(ACTION ITEM) The word "eauto" may appear in some lines of the data; copy every such line.

Dataset entries:
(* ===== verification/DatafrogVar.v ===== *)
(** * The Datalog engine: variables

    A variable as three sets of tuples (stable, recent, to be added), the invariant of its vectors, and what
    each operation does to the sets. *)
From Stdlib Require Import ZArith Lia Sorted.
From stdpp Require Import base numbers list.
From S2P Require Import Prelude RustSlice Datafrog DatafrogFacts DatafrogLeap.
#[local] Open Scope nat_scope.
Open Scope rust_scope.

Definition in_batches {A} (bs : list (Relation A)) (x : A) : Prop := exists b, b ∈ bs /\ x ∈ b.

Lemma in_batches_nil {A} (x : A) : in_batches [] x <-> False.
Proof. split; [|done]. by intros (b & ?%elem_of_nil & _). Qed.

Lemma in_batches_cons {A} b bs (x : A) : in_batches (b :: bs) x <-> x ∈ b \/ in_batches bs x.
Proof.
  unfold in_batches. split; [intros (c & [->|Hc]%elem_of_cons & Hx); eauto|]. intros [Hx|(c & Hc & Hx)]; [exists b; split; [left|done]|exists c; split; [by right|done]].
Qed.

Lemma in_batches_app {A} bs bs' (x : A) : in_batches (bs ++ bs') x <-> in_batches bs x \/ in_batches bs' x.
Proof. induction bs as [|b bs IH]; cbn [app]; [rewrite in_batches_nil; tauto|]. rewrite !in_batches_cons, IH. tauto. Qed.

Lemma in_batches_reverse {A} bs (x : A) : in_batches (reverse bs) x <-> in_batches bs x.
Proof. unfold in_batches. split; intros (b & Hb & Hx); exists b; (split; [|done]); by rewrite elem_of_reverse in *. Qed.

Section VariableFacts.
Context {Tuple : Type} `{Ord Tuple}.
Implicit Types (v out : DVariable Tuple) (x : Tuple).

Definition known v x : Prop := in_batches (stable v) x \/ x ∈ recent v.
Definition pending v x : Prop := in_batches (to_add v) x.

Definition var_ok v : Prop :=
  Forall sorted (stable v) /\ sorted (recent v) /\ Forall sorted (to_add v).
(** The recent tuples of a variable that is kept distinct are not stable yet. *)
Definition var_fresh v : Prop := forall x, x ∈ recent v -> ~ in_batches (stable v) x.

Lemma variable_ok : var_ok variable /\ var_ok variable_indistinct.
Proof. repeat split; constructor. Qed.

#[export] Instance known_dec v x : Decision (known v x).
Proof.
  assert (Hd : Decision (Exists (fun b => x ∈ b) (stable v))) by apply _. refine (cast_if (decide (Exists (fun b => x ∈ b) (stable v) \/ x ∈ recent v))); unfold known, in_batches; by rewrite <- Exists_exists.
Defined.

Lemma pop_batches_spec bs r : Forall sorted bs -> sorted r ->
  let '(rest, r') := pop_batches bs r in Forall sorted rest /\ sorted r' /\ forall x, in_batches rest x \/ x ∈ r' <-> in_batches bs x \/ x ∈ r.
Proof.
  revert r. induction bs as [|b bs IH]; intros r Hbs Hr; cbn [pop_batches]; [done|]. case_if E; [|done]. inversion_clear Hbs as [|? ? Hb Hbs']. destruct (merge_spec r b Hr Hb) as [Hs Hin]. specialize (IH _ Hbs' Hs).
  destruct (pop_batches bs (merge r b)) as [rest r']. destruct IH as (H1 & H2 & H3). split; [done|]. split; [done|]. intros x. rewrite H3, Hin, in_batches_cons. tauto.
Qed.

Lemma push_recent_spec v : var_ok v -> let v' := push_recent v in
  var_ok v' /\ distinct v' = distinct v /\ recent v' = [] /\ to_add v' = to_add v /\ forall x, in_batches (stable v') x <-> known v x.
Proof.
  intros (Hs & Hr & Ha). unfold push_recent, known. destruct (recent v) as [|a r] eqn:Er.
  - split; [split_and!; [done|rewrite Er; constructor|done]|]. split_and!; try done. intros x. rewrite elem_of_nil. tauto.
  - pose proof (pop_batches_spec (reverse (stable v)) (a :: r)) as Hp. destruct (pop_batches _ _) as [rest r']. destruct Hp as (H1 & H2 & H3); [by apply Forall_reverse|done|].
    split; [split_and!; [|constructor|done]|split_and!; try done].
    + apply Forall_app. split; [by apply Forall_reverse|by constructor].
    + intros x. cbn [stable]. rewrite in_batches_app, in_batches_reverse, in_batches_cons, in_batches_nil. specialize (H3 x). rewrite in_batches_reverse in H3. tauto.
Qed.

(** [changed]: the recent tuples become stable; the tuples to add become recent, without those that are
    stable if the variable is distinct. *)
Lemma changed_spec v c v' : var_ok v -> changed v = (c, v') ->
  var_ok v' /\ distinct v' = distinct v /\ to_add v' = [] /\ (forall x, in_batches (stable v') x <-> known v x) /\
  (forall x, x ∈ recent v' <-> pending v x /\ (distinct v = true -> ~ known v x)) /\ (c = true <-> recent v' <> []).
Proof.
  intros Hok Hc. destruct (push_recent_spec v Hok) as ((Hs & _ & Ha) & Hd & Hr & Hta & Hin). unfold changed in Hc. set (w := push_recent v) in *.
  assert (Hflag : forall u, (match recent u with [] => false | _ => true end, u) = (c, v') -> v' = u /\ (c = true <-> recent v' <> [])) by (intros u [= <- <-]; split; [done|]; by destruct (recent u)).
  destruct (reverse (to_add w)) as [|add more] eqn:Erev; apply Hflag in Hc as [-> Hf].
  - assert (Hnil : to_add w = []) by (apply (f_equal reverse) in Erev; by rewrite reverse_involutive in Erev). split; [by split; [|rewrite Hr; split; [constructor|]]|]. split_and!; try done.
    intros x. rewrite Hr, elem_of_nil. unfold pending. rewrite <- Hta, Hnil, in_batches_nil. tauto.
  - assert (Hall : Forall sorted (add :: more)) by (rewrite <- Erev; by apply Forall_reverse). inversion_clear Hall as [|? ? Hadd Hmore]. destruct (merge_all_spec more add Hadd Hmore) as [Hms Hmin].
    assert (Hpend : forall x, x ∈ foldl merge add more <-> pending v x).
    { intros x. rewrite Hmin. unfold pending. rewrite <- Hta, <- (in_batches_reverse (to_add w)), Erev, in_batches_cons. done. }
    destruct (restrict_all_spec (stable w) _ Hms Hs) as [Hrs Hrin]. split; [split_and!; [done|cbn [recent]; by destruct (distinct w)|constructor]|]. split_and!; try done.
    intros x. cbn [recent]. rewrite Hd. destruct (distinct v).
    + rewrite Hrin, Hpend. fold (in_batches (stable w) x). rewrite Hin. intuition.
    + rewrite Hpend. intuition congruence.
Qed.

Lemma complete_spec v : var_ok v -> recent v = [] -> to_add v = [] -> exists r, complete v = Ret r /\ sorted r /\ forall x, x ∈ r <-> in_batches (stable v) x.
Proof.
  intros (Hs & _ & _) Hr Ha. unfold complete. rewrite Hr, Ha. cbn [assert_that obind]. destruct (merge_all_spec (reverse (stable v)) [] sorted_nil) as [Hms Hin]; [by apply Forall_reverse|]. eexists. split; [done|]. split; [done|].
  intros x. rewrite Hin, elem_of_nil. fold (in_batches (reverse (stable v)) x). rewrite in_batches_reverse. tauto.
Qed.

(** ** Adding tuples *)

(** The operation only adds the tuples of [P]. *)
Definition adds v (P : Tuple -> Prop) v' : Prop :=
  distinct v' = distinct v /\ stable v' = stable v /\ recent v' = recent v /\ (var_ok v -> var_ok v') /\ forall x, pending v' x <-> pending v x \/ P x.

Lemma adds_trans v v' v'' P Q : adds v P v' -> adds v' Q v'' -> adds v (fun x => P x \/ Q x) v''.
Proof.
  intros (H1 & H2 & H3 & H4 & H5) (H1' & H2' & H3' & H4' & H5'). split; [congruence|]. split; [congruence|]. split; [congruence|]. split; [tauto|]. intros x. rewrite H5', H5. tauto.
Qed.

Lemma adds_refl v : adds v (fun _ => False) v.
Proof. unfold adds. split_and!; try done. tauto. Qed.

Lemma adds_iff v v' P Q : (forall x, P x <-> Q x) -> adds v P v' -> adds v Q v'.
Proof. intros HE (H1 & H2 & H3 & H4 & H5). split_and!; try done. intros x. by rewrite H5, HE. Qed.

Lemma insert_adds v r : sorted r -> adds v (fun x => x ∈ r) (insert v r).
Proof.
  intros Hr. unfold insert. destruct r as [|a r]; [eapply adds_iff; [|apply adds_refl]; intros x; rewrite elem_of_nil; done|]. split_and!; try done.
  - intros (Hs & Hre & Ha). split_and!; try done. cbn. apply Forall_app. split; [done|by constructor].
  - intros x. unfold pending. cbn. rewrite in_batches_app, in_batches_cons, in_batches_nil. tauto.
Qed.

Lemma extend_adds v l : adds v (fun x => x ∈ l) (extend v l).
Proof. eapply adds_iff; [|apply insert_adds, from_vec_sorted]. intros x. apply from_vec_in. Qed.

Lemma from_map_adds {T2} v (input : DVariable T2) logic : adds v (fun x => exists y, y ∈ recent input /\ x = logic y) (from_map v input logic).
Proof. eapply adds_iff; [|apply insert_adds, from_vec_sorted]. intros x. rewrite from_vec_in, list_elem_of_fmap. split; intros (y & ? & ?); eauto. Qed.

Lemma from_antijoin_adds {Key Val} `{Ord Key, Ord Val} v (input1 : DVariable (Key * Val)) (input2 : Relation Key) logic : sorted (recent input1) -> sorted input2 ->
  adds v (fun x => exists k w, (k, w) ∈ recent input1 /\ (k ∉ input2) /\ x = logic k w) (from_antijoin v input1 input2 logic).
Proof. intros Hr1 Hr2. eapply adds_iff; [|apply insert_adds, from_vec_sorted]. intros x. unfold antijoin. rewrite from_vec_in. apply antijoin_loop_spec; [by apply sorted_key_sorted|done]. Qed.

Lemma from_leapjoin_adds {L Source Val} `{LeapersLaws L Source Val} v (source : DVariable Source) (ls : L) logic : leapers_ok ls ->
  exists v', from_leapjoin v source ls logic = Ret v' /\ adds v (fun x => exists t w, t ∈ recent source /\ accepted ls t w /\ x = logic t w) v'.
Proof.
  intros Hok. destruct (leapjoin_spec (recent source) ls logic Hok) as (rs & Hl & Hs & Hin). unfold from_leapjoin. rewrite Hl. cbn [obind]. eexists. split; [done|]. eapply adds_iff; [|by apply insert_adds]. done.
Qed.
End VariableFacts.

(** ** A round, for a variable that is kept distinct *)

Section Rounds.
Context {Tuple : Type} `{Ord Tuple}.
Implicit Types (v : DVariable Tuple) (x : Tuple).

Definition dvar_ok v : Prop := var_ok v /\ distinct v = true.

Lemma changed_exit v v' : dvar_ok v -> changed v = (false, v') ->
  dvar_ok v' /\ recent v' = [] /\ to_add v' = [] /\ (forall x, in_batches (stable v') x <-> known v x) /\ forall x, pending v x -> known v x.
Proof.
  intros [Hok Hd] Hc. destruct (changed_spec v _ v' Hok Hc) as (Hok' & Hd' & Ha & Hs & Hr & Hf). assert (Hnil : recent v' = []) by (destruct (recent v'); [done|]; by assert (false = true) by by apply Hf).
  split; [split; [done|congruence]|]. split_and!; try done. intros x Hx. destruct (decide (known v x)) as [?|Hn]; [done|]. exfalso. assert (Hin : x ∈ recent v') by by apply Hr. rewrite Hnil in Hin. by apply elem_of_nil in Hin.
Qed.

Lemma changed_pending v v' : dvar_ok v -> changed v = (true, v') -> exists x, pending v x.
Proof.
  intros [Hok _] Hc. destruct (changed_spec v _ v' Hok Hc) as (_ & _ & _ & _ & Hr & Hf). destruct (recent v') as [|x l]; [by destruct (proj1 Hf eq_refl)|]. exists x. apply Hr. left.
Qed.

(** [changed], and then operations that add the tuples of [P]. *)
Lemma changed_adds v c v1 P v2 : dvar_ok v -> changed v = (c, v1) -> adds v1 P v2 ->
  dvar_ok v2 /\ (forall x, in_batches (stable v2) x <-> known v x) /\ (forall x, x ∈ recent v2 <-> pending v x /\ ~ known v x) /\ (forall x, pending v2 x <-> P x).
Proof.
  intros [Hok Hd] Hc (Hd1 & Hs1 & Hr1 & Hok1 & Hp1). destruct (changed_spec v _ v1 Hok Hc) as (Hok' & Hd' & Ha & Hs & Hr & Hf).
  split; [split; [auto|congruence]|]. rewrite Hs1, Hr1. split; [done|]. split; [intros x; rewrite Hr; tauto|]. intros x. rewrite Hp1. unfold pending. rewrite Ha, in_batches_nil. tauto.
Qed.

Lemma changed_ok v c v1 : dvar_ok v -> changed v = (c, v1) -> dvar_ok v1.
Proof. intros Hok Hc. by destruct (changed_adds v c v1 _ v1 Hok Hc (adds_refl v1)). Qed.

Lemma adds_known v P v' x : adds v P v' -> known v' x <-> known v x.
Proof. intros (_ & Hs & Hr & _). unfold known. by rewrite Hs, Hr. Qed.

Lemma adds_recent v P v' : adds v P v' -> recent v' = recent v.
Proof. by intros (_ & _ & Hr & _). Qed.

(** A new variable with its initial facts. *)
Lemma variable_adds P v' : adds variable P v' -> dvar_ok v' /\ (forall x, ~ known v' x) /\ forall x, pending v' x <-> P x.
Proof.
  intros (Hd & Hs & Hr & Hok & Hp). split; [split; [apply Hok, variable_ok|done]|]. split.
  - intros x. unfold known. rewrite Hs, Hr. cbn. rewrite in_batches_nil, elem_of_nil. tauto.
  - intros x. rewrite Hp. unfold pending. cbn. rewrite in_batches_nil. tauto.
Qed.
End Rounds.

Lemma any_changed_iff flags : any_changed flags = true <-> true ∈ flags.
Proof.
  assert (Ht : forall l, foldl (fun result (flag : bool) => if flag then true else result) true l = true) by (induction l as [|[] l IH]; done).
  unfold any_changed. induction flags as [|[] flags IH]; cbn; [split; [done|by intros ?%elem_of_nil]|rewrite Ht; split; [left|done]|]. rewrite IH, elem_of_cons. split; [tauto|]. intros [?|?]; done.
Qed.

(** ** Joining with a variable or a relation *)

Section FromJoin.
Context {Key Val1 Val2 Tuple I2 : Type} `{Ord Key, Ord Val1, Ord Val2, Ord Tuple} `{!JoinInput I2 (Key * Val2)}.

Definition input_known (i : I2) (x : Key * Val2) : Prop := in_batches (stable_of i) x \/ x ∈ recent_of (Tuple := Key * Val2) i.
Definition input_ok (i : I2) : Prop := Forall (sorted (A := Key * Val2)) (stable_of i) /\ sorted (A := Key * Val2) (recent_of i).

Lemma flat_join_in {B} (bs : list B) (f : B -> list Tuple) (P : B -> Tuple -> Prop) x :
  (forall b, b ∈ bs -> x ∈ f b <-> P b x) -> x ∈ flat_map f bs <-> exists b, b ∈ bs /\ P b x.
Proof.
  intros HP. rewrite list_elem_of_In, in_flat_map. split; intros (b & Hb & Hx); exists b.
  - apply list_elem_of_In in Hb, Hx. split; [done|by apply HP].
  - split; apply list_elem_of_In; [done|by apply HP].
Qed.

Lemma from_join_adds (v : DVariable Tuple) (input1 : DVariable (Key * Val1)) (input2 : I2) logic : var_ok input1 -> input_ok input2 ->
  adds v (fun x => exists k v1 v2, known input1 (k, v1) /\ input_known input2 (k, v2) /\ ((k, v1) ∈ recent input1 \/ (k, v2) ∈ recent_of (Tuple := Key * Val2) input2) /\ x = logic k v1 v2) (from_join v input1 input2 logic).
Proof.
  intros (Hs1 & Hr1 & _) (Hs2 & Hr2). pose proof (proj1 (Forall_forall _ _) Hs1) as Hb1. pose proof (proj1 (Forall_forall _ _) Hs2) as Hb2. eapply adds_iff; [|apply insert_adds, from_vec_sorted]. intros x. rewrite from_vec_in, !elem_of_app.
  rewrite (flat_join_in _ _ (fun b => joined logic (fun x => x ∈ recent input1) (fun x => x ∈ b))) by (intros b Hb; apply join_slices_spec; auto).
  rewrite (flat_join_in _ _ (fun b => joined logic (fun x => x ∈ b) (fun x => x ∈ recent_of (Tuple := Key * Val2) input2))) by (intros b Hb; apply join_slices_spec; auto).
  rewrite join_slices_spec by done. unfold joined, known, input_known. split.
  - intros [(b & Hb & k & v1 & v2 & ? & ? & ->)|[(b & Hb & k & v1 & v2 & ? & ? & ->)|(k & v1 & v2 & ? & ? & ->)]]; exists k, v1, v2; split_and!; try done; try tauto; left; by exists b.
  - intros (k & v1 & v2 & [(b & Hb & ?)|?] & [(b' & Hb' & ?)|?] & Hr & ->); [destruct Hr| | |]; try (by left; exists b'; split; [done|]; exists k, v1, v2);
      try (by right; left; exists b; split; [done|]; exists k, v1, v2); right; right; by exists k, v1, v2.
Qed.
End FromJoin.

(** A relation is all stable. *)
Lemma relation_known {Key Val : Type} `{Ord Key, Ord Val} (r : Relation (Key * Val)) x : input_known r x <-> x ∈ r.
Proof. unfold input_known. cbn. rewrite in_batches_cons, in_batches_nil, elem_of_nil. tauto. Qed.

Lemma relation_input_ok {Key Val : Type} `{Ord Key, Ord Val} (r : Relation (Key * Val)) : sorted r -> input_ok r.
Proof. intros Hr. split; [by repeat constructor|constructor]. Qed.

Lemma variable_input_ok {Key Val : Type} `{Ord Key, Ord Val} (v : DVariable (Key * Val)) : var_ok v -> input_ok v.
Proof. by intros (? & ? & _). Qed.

(SOLVED PROBLEM)
  unfold in_batches. split; [intros (c & [->|Hc]%elem_of_cons & Hx); eauto|]. intros [Hx|(c & Hc & Hx)]; [exists b; split; [left|done]|exists c; split; [by right|done]].
Proof. eapply adds_iff; [|apply insert_adds, from_vec_sorted]. intros x. rewrite from_vec_in, list_elem_of_fmap. split; intros (y & ? & ?); eauto. Qed.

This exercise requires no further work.